20. At [14] Judge Bonavero stated:

“I accept that the Appellant no longer has access to her family home as she currently rents it out. However she decided to do this some time before applying to stay in the United Kingdom permanently. She described in her evidence how she spends much of the year travelling, visiting family in Canada and elsewhere. That could continue in the future.”

21. At [17] Judge Bonavero stated:

“I further accept that the family has gone through very significant difficulties. The Appellant has lost her husband and son. The Appellant’s daughter has been the victim of domestic violence. I am sure that these experiences have brought them closer together and that they depend on one another more than they otherwise would have.”
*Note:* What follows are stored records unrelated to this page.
(* ===== verification/NetworkIDFacts.v ===== *)
(** * [networkIDs] keeps the discipline

    One pass of [networkIDs] is [safe] from a cold start, and certifies the IDs it
    returns: each one is in a version of the claims that the pass has seen. *)
From S2P Require Import Prelude GoStd Json JsonFacts JsonDecode Api PlatformConfig Prog Kube NetworkID NetworkIDSystem.
Open Scope Z_scope.

(** ** Rules of [safe] *)

Lemma safe_bind {A B} (p : kprog A) (f : A -> kprog B) K own Q :
  safe p K own (fun K' own' a => safe (f a) K' own' Q) -> safe (bind p f) K own Q.
Proof.
  revert K own. induction p as [a|o k IH]; intros K own; simpl; [done|].
  intros (own' & HP & HK). exists own'. split; [done|]. intros x Hx. by apply IH, HK.
Qed.
Lemma safe_bind_ok {A B} (p : kprog (res A)) (f : A -> kprog (res B)) K own Q :
  safe p K own (fun K' own' r => match r with Ok a => safe (f a) K' own' Q | Err e => Q K' own' (Err e) end) ->
  safe (bind_ok p f) K own Q.
Proof.
  intros H. apply safe_bind. revert K own H. induction p as [[a|e]|o k IH]; intros K own; simpl; [done..|].
  intros (own' & HP & HK). exists own'. split; [done|]. intros x Hx. by apply IH, HK.
Qed.
Lemma safe_mono {A} (p : kprog A) K own (Q Q' : knowledge -> reservation -> A -> Prop) :
  (forall K' own' a, Q K' own' a -> Q' K' own' a) -> safe p K own Q -> safe p K own Q'.
Proof.
  intros HQ. revert K own. induction p as [a|o k IH]; intros K own; simpl; [auto|].
  intros (own' & HP & HK). exists own'. split; [done|]. intros x Hx. by apply IH, HK.
Qed.

Lemma safe_Ret {A} (a : A) K own (Q : knowledge -> reservation -> A -> Prop) : Q K own a -> safe (Ret a) K own Q.
Proof. done. Qed.

Definition knows (K K' : knowledge) : Prop := forall cm, K cm -> K' cm.
Lemma knows_refl K : knows K K.
Proof. by intros cm. Qed.
Lemma knows_trans K1 K2 K3 : knows K1 K2 -> knows K2 K3 -> knows K1 K3.
Proof. unfold knows. auto. Qed.

(** A call that changes no reservation: its answer is learned. *)
Lemma safe_call {A} (o : op) (f : ans o -> kprog A) K own Q :
  permits K own o own ->
  (forall x K', knows K K' -> (forall cm, shows o x cm -> K' cm /\ about o cm /\ proper cm) -> safe (f x) K' own Q) ->
  safe (Act o f) K own Q.
Proof.
  intros HP H. exists own. split; [done|]. intros x Hx. replace (if answered_ok o x then own else own) with own by (by destruct (answered_ok o x)).
  apply H; [by intros cm; left|]. intros cm Hs. split; [by right|auto].
Qed.

(** ** Reading the registry *)

Lemma HasPrefix_TrimPrefix s p : HasPrefix s p = true -> s = (p ++ TrimPrefix s p)%string.
Proof.
  intros H. unfold TrimPrefix. rewrite H. revert s H. induction p as [|c p IH]; intros [|d s]; try done.
  simpl. intros [->%Ascii.eqb_eq H]%andb_true_iff. rewrite str_app_cons. by rewrite <- IH.
Qed.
22. The Judge went on to observe that the family could continue to have significant contact, as they had done previously, by visits. Their preference to live together was outweighed by the public interest in immigration control. In our view the Judge has demonstrated that he has taken all relevant and material factors into account in conducting the Article 8 ECHR balancing exercise. Adequate reasons have been given and his conclusions were open to him.

23. The Tribunal accordingly finds that there was no material error of law in the decision challenged. The onwards appeal is dismissed.

Notice of Decision

The appeal is dismissed

The making of the previous decision did not involve the making of a material error on a point of law. The decision stands unchanged.